> Problem description
The data below is to be repeated in full, exactly as shown.

START Available records

(** ** Pages of a region *)

Definition physblock_get region (off : Z) : M (option nat) :=
  r ← get_vr region;
  _ ← asserts (off mod VM_PAGE_SIZE = 0);
  _ ← asserts (0 <= off < vr_length r);
  foundregion ← derefs OutOfBounds (physblocks r !! Z.to_nat (off / VM_PAGE_SIZE));
  match foundregion with
  | Some p => pr ← get_pr p; _ ← asserts (offset pr = off); mret (Some p)
  | None => mret None
  end.

Definition physblock_set region (off : Z) (newphysr : option nat) : M unit :=
  r ← get_vr region;
  _ ← asserts (off mod VM_PAGE_SIZE = 0);
  _ ← asserts (0 <= off < vr_length r);
  let i := Z.to_nat (off / VM_PAGE_SIZE) in
  old ← derefs OutOfBounds (physblocks r !! i);
  _ ← match newphysr with
      | Some p => _ ← asserts (old = None); pr ← get_pr p; asserts (offset pr = off)
      | None => asserts (old <> None)
      end;
  put_vr region (with_physblocks (<[i := newphysr]> (physblocks r)) r).

Definition phys_slot len : M Z :=
  _ ← asserts (len mod VM_PAGE_SIZE = 0); mret (len / VM_PAGE_SIZE).

(** [int physregions(vr)] *)
Fixpoint count_pages (fuel : nat) region (voffset n : Z) : M Z :=
  match fuel with
  | O => raise OutOfFuel
  | S fuel =>
      vr ← get_vr region;
      if decide (voffset < vr_length vr) then
        p ← physblock_get region voffset;
        count_pages fuel region (u32 (voffset + VM_PAGE_SIZE)) (if p is Some _ then n + 1 else n)
      else mret n
  end.
Definition physregions region : M Z :=
  vr ← get_vr region; count_pages (page_fuel 0 (vr_length vr)) region 0 0.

END Available records

> Task result
(** ** Pages of a region *)

Definition physblock_get region (off : Z) : M (option nat) :=
  r ← get_vr region;
  _ ← asserts (off mod VM_PAGE_SIZE = 0);
  _ ← asserts (0 <= off < vr_length r);
  foundregion ← derefs OutOfBounds (physblocks r !! Z.to_nat (off / VM_PAGE_SIZE));
  match foundregion with
  | Some p => pr ← get_pr p; _ ← asserts (offset pr = off); mret (Some p)
  | None => mret None
  end.

Definition physblock_set region (off : Z) (newphysr : option nat) : M unit :=
  r ← get_vr region;
  _ ← asserts (off mod VM_PAGE_SIZE = 0);
  _ ← asserts (0 <= off < vr_length r);
  let i := Z.to_nat (off / VM_PAGE_SIZE) in
  old ← derefs OutOfBounds (physblocks r !! i);
  _ ← match newphysr with
      | Some p => _ ← asserts (old = None); pr ← get_pr p; asserts (offset pr = off)
      | None => asserts (old <> None)
      end;
  put_vr region (with_physblocks (<[i := newphysr]> (physblocks r)) r).

Definition phys_slot len : M Z :=
  _ ← asserts (len mod VM_PAGE_SIZE = 0); mret (len / VM_PAGE_SIZE).

(** [int physregions(vr)] *)
Fixpoint count_pages (fuel : nat) region (voffset n : Z) : M Z :=
  match fuel with
  | O => raise OutOfFuel
  | S fuel =>
      vr ← get_vr region;
      if decide (voffset < vr_length vr) then
        p ← physblock_get region voffset;
        count_pages fuel region (u32 (voffset + VM_PAGE_SIZE)) (if p is Some _ then n + 1 else n)
      else mret n
  end.
Definition physregions region : M Z :=
  vr ← get_vr region; count_pages (page_fuel 0 (vr_length vr)) region 0 0.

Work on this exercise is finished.